HAMi vGPU code Analysis Part 1: hami-device-plugin-nvidia

2024-11-05


img

Abstract: This is the first article analyzing the implementation principles of the open-source vGPU solution HAMi, focusing on analyzing the implementation principles of hami-device-plugin-nvidia.

Source: "HAMi vGPU Implementation Analysis Part1: hami-device-plugin-nvidia Implementation". Thanks to "Exploring Cloud Native" for their continued attention and contributions to HAMi.

Previously, we introduced what HAMi is in Open Source vGPU Solution: HAMi, Implementing Fine-grained GPU Partitioning, and then tested HAMi's vGPU solution in Open Source vGPU Solution HAMi: core&memory Isolation Testing.

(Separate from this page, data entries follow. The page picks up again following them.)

(** * TaskFlow client: the data-synchronisation layer

    A shallow embedding of the client code of the task-management
    application:

    - [src/services/tasks.ts]   the tasks resource service ([tasksService]);
    - [src/store/taskSlice.ts]  the task store and its reducer;
    - [src/store/authSlice.ts]  the auth store ([setCredentials], [logOut]);
    - [src/services/api.ts] and [src/lib/api.ts]  the two axios adapters
      ([api], reading the key "token", and [apiClient], reading "authToken");
    - [src/components/tasks/TasksList.tsx] and [src/hooks/useTasks.ts]  the
      filter and pagination controls that dispatch [setFilters];
    - [src/middleware.ts]  the route protection.

    The store is embedded twice: [taskSlice] over the states and payloads
    its types declare, and [runtime] over the values it really holds, which
    differ once a fetch of the list has succeeded.  The service is
    embedded over the integers ([tasksService]) and over any numbers
    ([numbers]).

    Conventions.  A TypeScript optional field [x?: T] is an [option T]
    ([None] is [undefined]); [T | null] is an [option T] too.  A [number]
    that holds a page number or a count is a [Z]; [String(n)] is then the
    decimal numeral of [n].  JavaScript strings are [string]s, read as
    UTF-8 bytes.  [localStorage] and a header bag are finite maps from
    strings to strings. *)

From stdpp Require Import base option list strings pretty gmap fin_maps.
From Stdlib Require Import ZArith Lia Ascii.

Local Open Scope string_scope.
Local Open Scope Z_scope.

#[local] Set Warnings "-clear-no-such-hyp".

(** ** Types ([src/types/task.ts], [src/types/api.ts]) *)

Module Types.

Inductive Priority := low | medium | high.

(** A [Priority] is the string literal of its name. *)
Definition Priority_str (p : Priority) : string :=
  match p with low => "low" | medium => "medium" | high => "high" end.

Record Task := {
  _id : string;
  title : string;
  description : option string;
  completed : bool;
  priority : Priority;
  dueDate : option string;
  createdAt : string;
  updatedAt : string;
}.

Record TaskFilters := {
  f_completed : option bool;
  f_priority : option Priority;
  f_page : option Z;
  f_limit : option Z;
}.

Record Pagination := {
  page : Z;
  limit : Z;
  total : Z;
  totalPages : Z;
}.

Record PaginatedResponse := {
  r_data : list Task;
  r_total : Z;
  r_page : Z;
  r_limit : Z;
  r_totalPages : Z;
}.

Record TaskState := {
  tasks : list Task;
  currentTask : option Task;
  isLoading : bool;
  error : option string;
  filters : TaskFilters;
  pagination : Pagination;
}.

End Types.
Export Types.

(** ** JavaScript primitives used by the service *)

Module JS.

(** [String(b)] for a boolean. *)
Definition String_bool (b : bool) : string := if b then "true" else "false".

(** [String(n)] for an integer [n] of absolute value below [10^21], where
    JavaScript prints the plain decimal numeral.  (From [1e21] on it prints
    exponent notation, and a [number] may also be a fraction or [NaN]:
    [numbers] below embeds the service over numbers as they are.) *)
Definition String_number (n : Z) : string := pretty n.

(** Truthiness of an integer: [0] is the falsy one.  ([NaN], the other
    falsy number, is no integer; see [numbers] below.) *)
Definition truthy_number (n : Z) : bool := negb (n =? 0).

(** Truthiness of a string: only the empty string is falsy. *)
Definition truthy_string (s : string) : bool :=
  match s with EmptyString => false | String _ _ => true end.

(** [a || b] on strings where [a] may be [undefined]. *)
Definition or_else (a : option string) (b : string) : string :=
  match a with
  | Some s => if truthy_string s then s else b
  | None => b
  end.

End JS.

(** ** [URLSearchParams]: an ordered list of name/value pairs, serialised
    as [application/x-www-form-urlencoded] *)

Module URLSearchParams.

Definition t := list (string * string).

Definition empty : t := [].

(** [params.append(name, value)] adds the pair at the end. *)
Definition append (params : t) (name value : string) : t :=
  (params ++ [(name, value)])%list.

Definition names (params : t) : list string := fst <$> params.

Definition in_range (lo hi : N) (c : ascii) : bool :=
  let n := N_of_ascii c in (lo <=? n)%N && (n <=? hi)%N.

(** Bytes left as they are: ASCII alphanumerics and [* - . _]. *)
Definition is_plain (c : ascii) : bool :=
  in_range 48 57 c || in_range 65 90 c || in_range 97 122 c
  || (N_of_ascii c =? 42)%N || (N_of_ascii c =? 45)%N
  || (N_of_ascii c =? 46)%N || (N_of_ascii c =? 95)%N.

Definition hex_digit (n : N) : ascii :=
  if (n <? 10)%N then ascii_of_N (48 + n) else ascii_of_N (55 + n).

Next, we'll analyze the implementation principles of vGPU in HAMi step by step. Since there are many aspects involved, it will be divided into several parts:

  1. hami-device-plugin-nvidia: How GPU awareness and allocation logic are implemented in HAMi's version of device plugin, and how it differs from NVIDIA's native device-plugin.
  2. HAMI-Scheduler: How HAMi handles scheduling, and how advanced scheduling strategies like binpack/spread are implemented
  3. HAMi-Core: This is also the core part of the vCUDA solution, how HAMi implements Core&Memory isolation restrictions by intercepting CUDA API

This article is the first part, analyzing the implementation principles of hami-device-plugin-nvidia.

1. Overview

NVIDIA has its own device plugin implementation, so the question arises: Why does HAMi need to implement its own device plugin? What features does hami-device-plugin-nvidia have that NVIDIA's native device plugin doesn't? With these questions in mind, let's start examining the hami-device-plugin-nvidia source code.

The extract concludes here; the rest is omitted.